Meet the Puritans: With a Guide to Modern Reprints, by Joel R. Beeke and Randall J. Pederson. A comprehensive overview of the entire Puritan movement and guide to the great Puritan authors, with summaries of 150 biographies and 700 books.

The Future of Atheism: Alister McGrath and Daniel Dennett in Dialogue, edited by Robert B. Stewart. A dialogue between American philosopher and atheist Dennett and British evangelical theologian McGrath, with contributions from other philosophers and theologians. The articles discuss the present status of atheism, and which worldview is preferable.

Tell It Slant: A Conversation on the Language of Jesus in his Stories and Prayers, by Eugene H. Peterson. The fourth volume in Peterson’s best-selling spiritual theology series. This volume explores the conversational giftedness of Jesus in his parables and his prayers.

What In the World Is Going On: 10 Prophetic Clues You Cannot Ignore, by Dr. David Jeremiah. Examines the biggest global trends today in the light of Scripture.

New Testament Text and Translation Commentary, by Philip W. Comfort. A commentary on the original Greek text of the New Testament from the standpoint of textual criticism, showing the impact on the various English translations.
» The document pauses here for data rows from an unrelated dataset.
(** X14.  Against the dry-run device ([fakehid.device], which answers every
    read with zeros) [pollForStatusOK] never succeeds: it returns 0 after
    exactly [timeout] rounds, 3 reads each (none when [timeout <= 0]). *)
Theorem pollForStatusOK_dry_run_fails :
  forall timeout fuel self,
    incoming (dlp_hid self) = [] ->
    (Z.to_nat timeout <= fuel)%nat ->
    exists self',
      pollForStatusOK fuel timeout self = (Ret 0, self') /\
      written (dlp_hid self')
      = written (dlp_hid self)
          ++ concat (repeat status_packets (Z.to_nat timeout)) /\
      readlog (dlp_hid self')
      = readlog (dlp_hid self) ++ repeat 5%nat (3 * Z.to_nat timeout) /\
      seqN self' = seqN self.
Proof.
  intros timeout fuel self Hin Hfuel. unfold pollForStatusOK.
  destruct (pollForStatusOK_loop_dry (Z.to_nat timeout) timeout fuel 0 self)
    as (self' & Hrun & Hw & Hr & _ & Hseq);
    [assumption | rewrite Z.sub_0_r; reflexivity | assumption |].
  exists self'. repeat split; assumption.
Qed.

Lemma pollForStatusOK_dry_run_fails_witness :
  let self := new_session 0 1 [] in
  exists self',
    pollForStatusOK 10 10 self = (Ret 0, self') /\
    written (dlp_hid self')
    = written (dlp_hid self) ++ concat (repeat status_packets (Z.to_nat 10)) /\
    readlog (dlp_hid self')
    = readlog (dlp_hid self) ++ repeat 5%nat (3 * Z.to_nat 10) /\
    seqN self' = seqN self.
Proof.
  intros self.
  apply (pollForStatusOK_dry_run_fails 10 10 self); [reflexivity | cbn; lia].
Defined.

(** *** Any device *)

Lemma status_query_total cmd3 self :
  exists o self',
    (pkt <- buildPacket 0x1A cmd3 [] 1 1 0 ;;
     hid_write pkt ;;
     d <- hid_read 5 ;;
     subscript d 4) self = (o, self') /\
    o <> OutOfFuel /\ reads self' = S (reads self).
Proof.
  unfold bind at 1. rewrite buildPacket_untracked.
  unfold bind at 1. cbn [hid_write].
  unfold bind at 1, hid_read, reads.
  cbn [dlp_hid set_dlp_hid incoming written readlog].
  assert (Hlen : forall n : nat,
             length (readlog (dlp_hid self) ++ [n])
             = S (length (readlog (dlp_hid self))))
    by (intros n; rewrite length_app; cbn; lia).
  destruct (incoming (dlp_hid self)) as [| d rest]; unfold subscript;
    match goal with
    | |- context [nth_error ?l 4] => destruct (nth_error l 4)
    end;
    do 2 eexists; (split; [reflexivity |]); (split; [discriminate |]);
    cbn [dlp_hid set_dlp_hid readlog]; apply Hlen.
Qed.

Lemma getStatus_total self :
  exists o self',
    getStatus self = (o, self') /\ o <> OutOfFuel /\
    (reads self' <= reads self + 3)%nat.
Proof.
  unfold getStatus, getHardwareStatus, getSystemStatus, getMainStatus.
  unfold bind at 1.
  destruct (status_query_total 0x0A self) as (o1 & s1 & E1 & N1 & R1).
  rewrite E1. destruct o1 as [h | e |];
    [| do 2 eexists; repeat split; [discriminate | lia] | contradiction].
  unfold bind at 1. unfold modify_self at 1. unfold bind at 1.
  match goal with
  | |- context [bind (buildPacket 26 11 _ _ _ _) _ ?st] =>
      destruct (status_query_total 0x0B st) as (o2 & s2 & E2 & N2 & R2)
  end.
  rewrite E2. destruct o2 as [s | e |];
    [| do 2 eexists; repeat split; [discriminate | unfold reads in *; cbn in *; lia]
     | contradiction].
  unfold bind at 1. unfold modify_self at 1. unfold bind at 1.
  match goal with
  | |- context [bind (buildPacket 26 12 _ _ _ _) _ ?st] =>
      destruct (status_query_total 0x0C st) as (o3 & s3 & E3 & N3 & R3)
  end.
  rewrite E3. destruct o3 as [m | e |];
    [| do 2 eexists; repeat split; [discriminate | unfold reads in *; cbn in *; lia]
     | contradiction].
  unfold bind at 1. unfold modify_self at 1. unfold bind at 1, get_self.
  match goal with
  | |- context [if ?t then _ else _] => destruct t
  end;
    do 2 eexists; repeat split; try discriminate;
    unfold reads in *; cbn in *; lia.
Qed.

Lemma pollForStatusOK_loop_bounded :
  forall fuel timeout st k self,
    (Z.to_nat (timeout - k) <= fuel)%nat ->
    exists o self',
      pollForStatusOK_loop fuel timeout st k self = (o, self') /\
      o <> OutOfFuel /\
      (reads self' <= reads self + 3 * Z.to_nat (timeout - k))%nat.
Proof.
  induction fuel as [| fuel IH]; intros timeout st k self Hfuel;
    cbn [pollForStatusOK_loop];
    destruct ((st =? 0) && (k <? timeout)) eqn:E;
    try (do 2 eexists; repeat split; [discriminate | lia]).
  - apply andb_true_iff in E. destruct E as [_ E]. apply Z.ltb_lt in E. lia.
  - apply andb_true_iff in E. destruct E as [_ E]. apply Z.ltb_lt in E.
    unfold bind at 1.
    destruct (getStatus_total self) as (o1 & s1 & E1 & N1 & R1).
    rewrite E1. destruct o1 as [st' | e |];
      [| do 2 eexists; repeat split; [discriminate | lia] | contradiction].
    destruct (IH timeout st' (k + 1) s1 ltac:(lia))
      as (o & self' & Hrun & Hno & Hr).
    exists o, self'. repeat split; [exact Hrun | exact Hno | lia].
Qed.

(** X15.  Whatever the device answers, short responses included,
    [pollForStatusOK] stops within [timeout] rounds: the loop needs no more
    than [timeout] iterations and the call makes at most 3 * timeout reads
    (none for [timeout <= 0]). *)
Theorem pollForStatusOK_bounded :
  forall fuel timeout self,
    (Z.to_nat timeout <= fuel)%nat ->
    exists o self',
      pollForStatusOK fuel timeout self = (o, self') /\
      o <> OutOfFuel /\
      (reads self' <= reads self + 3 * Z.to_nat timeout)%nat.
Proof.
  intros fuel timeout self Hfuel. unfold pollForStatusOK.
  destruct (pollForStatusOK_loop_bounded fuel timeout 0 0 self)
    as (o & self' & Hrun & Hno & Hr);
    [rewrite Z.sub_0_r; exact Hfuel |].
  rewrite Z.sub_0_r in Hr. exists o, self'. repeat split; assumption.
Qed.

Lemma pollForStatusOK_bounded_witness :
  let self := new_session 0 1 [[0; 0; 0; 0; 0]; []; [0; 0; 0; 0; 1]] in
  exists o self',
    pollForStatusOK 3 3 self = (o, self') /\
    o <> OutOfFuel /\
    (reads self' <= reads self + 3 * Z.to_nat 3)%nat.
Proof.
  intros self. apply (pollForStatusOK_bounded 3 3 self). cbn. lia.
Defined.

(** ** The validation loop has no bound *)

Lemma validateSequence_loop_spins :
  forall fuel busy rest d self,
    incoming (dlp_hid self) = busy ++ rest ->
    Forall busy_response busy ->
    0 <= d < 256 -> Z.testbit d 7 = true ->
    (fuel <= length busy)%nat ->
    exists self',
      validateSequence_loop fuel d self = (OutOfFuel, self') /\
      readlog (dlp_hid self') = readlog (dlp_hid self) ++ repeat 5%nat fuel.
Proof.
  induction fuel as [| fuel IH]; intros busy rest d self Hin Hbusy Hd Hd7 Hlen;
    cbn [validateSequence_loop]; rewrite (shiftr_7_byte d Hd), Hd7.
  - exists self. cbn. rewrite app_nil_r. split; reflexivity.
  - destruct busy as [| b busy]; [cbn in Hlen; lia |].
    inversion Hbusy as [| ? ? (w & Hw & Hwb & Hw7) Hrest]; subst.
    unfold bind at 1.
    rewrite (getValidationData_eq b (busy ++ rest) w self Hin Hw).
    destruct (IH busy rest w (after_poll (busy ++ rest) self))
      as (self' & Hrun & Hr);
      [reflexivity | assumption | assumption | assumption
       | cbn in Hlen; lia |].
    exists self'. split; [exact Hrun |].
    rewrite Hr. cbn [after_poll dlp_hid set_dlp_hid readlog repeat].
    rewrite <- app_assoc. reflexivity.
Qed.

(** X16.  [validateSequence] polls for as long as the device reports busy:
    when the first [n] responses all carry a byte with bit 7 set, the loop is
    still running after any [fuel < n] iterations, having made [fuel + 1]
    reads.  The code sets no limit of its own on the number of polls. *)
Theorem validateSequence_polls_while_busy :
  forall fuel busy rest self,
    incoming (dlp_hid self) = busy ++ rest ->
    Forall busy_response busy ->
    (fuel < length busy)%nat ->
    exists self',
      validateSequence fuel self = (OutOfFuel, self') /\
      readlog (dlp_hid self')
      = readlog (dlp_hid self) ++ repeat 5%nat (S fuel).
Proof.
  intros fuel busy rest self Hin Hbusy Hlen.
  destruct busy as [| b busy]; [cbn in Hlen; lia |].
  inversion Hbusy as [| ? ? (w & Hw & Hwb & Hw7) Hrest]; subst.
  unfold validateSequence. unfold bind at 1. rewrite startValidation_eq.
  unfold bind at 1.
  rewrite (getValidationData_eq b (busy ++ rest) w
             (after_write start_packet self) Hin Hw).
  destruct (validateSequence_loop_spins fuel busy rest w
              (after_poll (busy ++ rest) (after_write start_packet self)))
    as (self' & Hrun & Hr);
    [reflexivity | assumption | assumption | assumption
     | cbn in Hlen; lia |].
  exists self'. split; [exact Hrun |].
  rewrite Hr.
  cbn [after_poll after_write dlp_hid set_dlp_hid readlog repeat].
  rewrite <- app_assoc. reflexivity.
Qed.

Lemma validateSequence_polls_while_busy_witness :
  let busy := repeat [0; 0; 0; 0; 0x80] 100 in
  let self := new_session 0 1 busy in
  exists self',
    validateSequence 99 self = (OutOfFuel, self') /\
    readlog (dlp_hid self') = readlog (dlp_hid self) ++ repeat 5%nat 100.
Proof.
  intros busy self.
  apply (validateSequence_polls_while_busy 99 busy [] self).
  - cbn [self new_session dlp_hid incoming]. rewrite app_nil_r. reflexivity.
  - apply Forall_forall. intros d Hd. apply repeat_spec in Hd. subst d.
    exists 0x80. split; [reflexivity | split; [lia | reflexivity]].
  - unfold busy. rewrite repeat_length. lia.
Defined.

(** ** LED currents: partial updates and the round trip *)

(** X17.  When the response to [getLEDCurrent] has fewer than 7 values the
    call raises [IndexError], and the snapshot keeps whatever was assigned
    before the failing subscript: with 5 values [ledRed] is already updated,
    with 6 values [ledRed] and [ledGreen] are, and [ledBlue] never is. *)
Theorem getLEDCurrent_short_response_partial_update :
  forall d rest self,
    (length d < 7)%nat ->
    incoming (dlp_hid self) = d :: rest ->
    exists self',
      getLEDCurrent self = (Raise IndexError, self') /\
      ledRed (status self')
      = (if (5 <=? length d)%nat then 255 - nth 4 d 0
         else ledRed (status self)) /\
      ledGreen (status self')
      = (if (6 <=? length d)%nat then 255 - nth 5 d 0
         else ledGreen (status self)) /\
      ledBlue (status self') = ledBlue (status self) /\
      readlog (dlp_hid self') = readlog (dlp_hid self) ++ [7%nat] /\
      incoming (dlp_hid self') = rest.
Proof.
  intros d rest self Hlen Hin.
  unfold getLEDCurrent. unfold bind at 1. rewrite buildPacket_untracked.
  unfold bind at 1. cbn [hid_write].
  unfold bind at 1, hid_read. cbn [dlp_hid set_dlp_hid incoming].
  rewrite Hin.
  destruct d as [| a0 [| a1 [| a2 [| a3 [| a4 [| a5 [| a6 d]]]]]]];
    cbn [length] in Hlen; try lia;
    eexists; (split; [reflexivity |]); repeat split.
Qed.

Lemma getLEDCurrent_short_response_partial_update_witness :
  let d := [0; 0; 0; 0; 0x68] in
  let self := new_session 0 1 [d] in
  exists self',
    getLEDCurrent self = (Raise IndexError, self') /\
    ledRed (status self')
    = (if (5 <=? length d)%nat then 255 - nth 4 d 0 else ledRed (status self)) /\
    ledGreen (status self')
    = (if (6 <=? length d)%nat then 255 - nth 5 d 0
       else ledGreen (status self)) /\
    ledBlue (status self') = ledBlue (status self) /\
    readlog (dlp_hid self') = readlog (dlp_hid self) ++ [7%nat] /\
    incoming (dlp_hid self') = [].
Proof.
  intros d self.
  apply (getLEDCurrent_short_response_partial_update d [] self).
  - cbn. lia.
  - reflexivity.
Defined.

Lemma setLEDCurrent_accepted r g b self :
  fst (checkLedCurrent r g b 1 self) = Ret 1 ->
  setLEDCurrent r g b self
  = (Ret 1,
     after_write [0; 0; 0; 5; 0; 0x01; 0x0B; 255 - r; 255 - g; 255 - b] self).
Proof.
  intros H.
  destruct (checkLedCurrent_pure r g b 1) as (x & _ & Hx).
  rewrite Hx in H. cbn in H. injection H as ->.
  unfold setLEDCurrent. unfold bind at 1. rewrite Hx. cbn [Z.eqb Pos.eqb].
  unfold bind at 1. unfold bind at 1. rewrite buildPacket_untracked.
  reflexivity.
Qed.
COMMENTARIES: Jude and 2 Peter, by Gene L. Green (Baker Exegetical Commentary on the NT); Mark, by Robert H. Stein (Baker Exegetical Commentary on the NT); James, by Craig L. Blomberg and Mariam J. Kamell (Zondervan Exegetical Commentary on the NT); Psalms, Vol 3: Psalms 90-150, by John Goldingay (Baker Commentary on the OT Wisdom and Psalms).

ADULT/FAMILY DVDs: The Chronicles of Narnia: Prince Caspian. Movie version of the C.S. Lewis classic now on DVD; Awake, My Soul: The Story of the Sacred Harp, from Awake Productions. A documentary about Sacred Harp singing, a haunting form of a cappella, shape-note singing with deep roots in the American south.

ADULT FICTION: Sisters of the Quilt #1-3, by Cindy Woodsmall; An Unexpected Love, by Tracie Peterson and Judith Miller (Broadmoor Legacy #2).

YOUTH DVDs: Molly: An American Girl on the Home Front, and Kit Kittredge: An American Girl (American Girl movies).

CHILDRENS BOOKS: Seek and Find Bible Stories, by Jose Perez Montero.

CHILDREN’S AUDIOS: Several new Adventures in Odyssey audios, in both CD and cassette formats.